I’ve actually had some time today to catch up on some blog reading and getting a kick out of what other mothers have had to say about this Weight Challange.  Most of it was pretty dang funny.

On the other hand I feel like I need to ‘fess up on one of my true reasons for doing this.  I’ve heard all my life that endorphins help you feel happier.  I’m pretty much a happy person…a little weird at times, but for the most part happy.

However, the past few months have been very hard on me.  I feel like things are falling apart faster than I can keep them together.  I can’t seem to stay home long enough to keep the house in a presentable manner, our church is growing so fast that I feel like I’m constantly chasing my tail as far as logistics go (keeping supplies stocked, staying on top of all the kids that are joining our Elementary area, expressing how much I appreciate our teachers, being the oh so helpful and care-free pastor’s wife, etc.), my oldest is having anger issues at school, etc.  The list just goes on and on.

I feel like a failure as a mom and wife. 

About 4 years ago I was on my knees praying for one thing, when my prayers turned to my husband.  I asked the Lord, “What can I do for him?”  And I felt His answer so clear and precise in my heart…”Support him”.  Ok….like could you be any more vague??

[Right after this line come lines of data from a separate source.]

(** The state after one instance of class [c] has been created. *)
Definition allocated (c : class_id) (st : state) : state :=
  with_heap (<[fresh (dom (heap st)) := {| o_class := c; o_dict := ∅ |}]>
               (heap st)) st.

(** The lines of a text, each ended by a line break. *)
Fixpoint lines_from (cur : string) (s : string) : list string :=
  match s with
  | EmptyString => if decide (cur = "") then [] else [cur]
  | String a s' =>
      if decide (a = Ascii.ascii_of_nat 10)
      then cur :: lines_from "" s'
      else lines_from (cur +:+ String a "") s'
  end.

Definition lines (s : string) : list string := lines_from "" s.

(** [issubclass] along the stored method resolution order. *)
Definition issubclass (cs : list pyclass) (c c' : class_id) : bool :=
  match cs !! c with
  | Some cls => bool_decide (c' ∈ c_mro cls)
  | None => false
  end.

(** The state after [class name(base): ...] has run in [st], [b] being
    the class that the base expression denotes. *)
Definition subclassed (name : string) (b : class_id) (base : pyclass)
    (ns : gmap string function) (st : state) : state :=
  {| classes := classes st ++ [new_class name b base ns (classes st)];
     globals := <[name := length (classes st)]> (globals st);
     heap := heap st;
     stdout := stdout st |}.

(** The two hierarchies of the module, with the abstract base and the
    abstract method of each. *)
Inductive hierarchy := creators | products.

Definition base_name (h : hierarchy) : string :=
  match h with
  | creators => "ShoesCreator"
  | products => "Shoes"
  end.

Definition required (h : hierarchy) : string :=
  match h with
  | creators => "factory_method"
  | products => "operation"
  end.

(** ** The two variants

    The module has two concrete creators, each with its product.  The
    tables below name them as the [class] statements do; what the code
    does with them is proved, not assumed. *)

Inductive variant := sneakers | crocks.
(** * SafeSpeakAI backend: toxicity scoring and rule-based rephrasing

    A shallow embedding of [backend/toxicity_analyzer.py] and
    [backend/text_rephraser.py], with the theorems that settle what the
    specification says about them.

    Modelling choices.
    - A Python [str] is a [string].  The embedding follows Python on the
      7-bit ASCII alphabet (code points 0..127): case mapping, [isspace],
      [\w], [\b] and [re.IGNORECASE] are the ASCII ones, and one character
      is one code point.  Python's Unicode tables are not modelled, so a
      theorem about all texts whose statement depends on these tables is
      stated for the texts of ASCII characters, [Py.isascii]; it says
      nothing about a text with a character above 127.
    - A Python [float] is a primitive binary64 [float]; [*], [/], [<] are
      the IEEE-754 operations CPython uses, so the numbers below are the
      numbers the interpreter computes (0.7 * 1.3 is 0.9099999999999999).
    - [list(set(xs))] is a list without duplicates whose order depends on
      string hashing; it is modelled by the set of its elements, a
      [gset string].
    - A result dictionary is a record; a key that only some return
      statements provide is an [option] field ([None]: key absent). *)

From Stdlib Require Import PrimFloat Uint63 ZArith Ascii String.
From stdpp Require Import gmap strings.

#[local] Set Warnings "-inexact-float".

(** ** Python built-ins on ASCII text *)

Module Py.

Definition code (c : ascii) : nat := nat_of_ascii c.

Definition between (lo hi : nat) (c : ascii) : bool :=
  (lo <=? code c) && (code c <=? hi).

(** [str.isspace] of one character: TAB, LF, VT, FF, CR, the four
    separators FS, GS, RS, US and the space. *)
Definition isspace (c : ascii) : bool := between 9 13 c || between 28 32 c.

Definition isupper_c (c : ascii) : bool := between 65 90 c.
Definition islower_c (c : ascii) : bool := between 97 122 c.
Definition isdigit_c (c : ascii) : bool := between 48 57 c.

Definition lower_c (c : ascii) : ascii :=
  if isupper_c c then ascii_of_nat (code c + 32) else c.
Definition upper_c (c : ascii) : ascii :=
  if islower_c c then ascii_of_nat (code c - 32) else c.

(** [\w] of the [re] module. *)
Definition isword (c : ascii) : bool :=
  isupper_c c || islower_c c || isdigit_c c || Ascii.eqb c "_".

Fixpoint any (f : ascii -> bool) (s : string) : bool :=
  match s with
  | EmptyString => false
  | String c s' => f c || any f s'
  end.

Fixpoint all (f : ascii -> bool) (s : string) : bool :=
  match s with
  | EmptyString => true
  | String c s' => f c && all f s'
  end.

(** [s.isascii()]: every character is below 128. *)
Definition isascii (s : string) : bool := all (fun c => code c <? 128) s.

Fixpoint map (f : ascii -> ascii) (s : string) : string :=
  match s with
  | EmptyString => EmptyString
  | String c s' => String (f c) (map f s')
  end.

(** [bool(s)]: a string is truthy when it is not empty. *)
Definition truthy (s : string) : bool :=
  match s with EmptyString => false | String _ _ => true end.

Definition len (s : string) : nat := String.length s.

(** [s.lower()] *)
Definition lower (s : string) : string := map lower_c s.

(** [s.isupper()]: at least one cased character and no lower-case one. *)
Definition isupper (s : string) : bool :=
  any isupper_c s && negb (any islower_c s).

Since those 4 years I’ve grown to understand why the vagueness.  Supporting my husband has meant encouraging him, loving him, gently guiding him in some areas, letting him lead his family (through wins and losses).  Man, it has been agonizing for me at times.  I’m one of those types of people that if I see something not being done efficiently enough, then I’m jumping at the chance to pull them aside and just do it myself!  I am an over-controlling Martha and a doubting Sarah all rolled into one.

All that to say, I’ve found it hard to support my husband in the way that he so desperately needs because I’m too busy being defeated.  I want this challenge to be a life style change.  An encouragement to us both.  I desperately need to win this battle.  And I’m only going to be able to do it on my knees, crying out to the Lord that sustains me.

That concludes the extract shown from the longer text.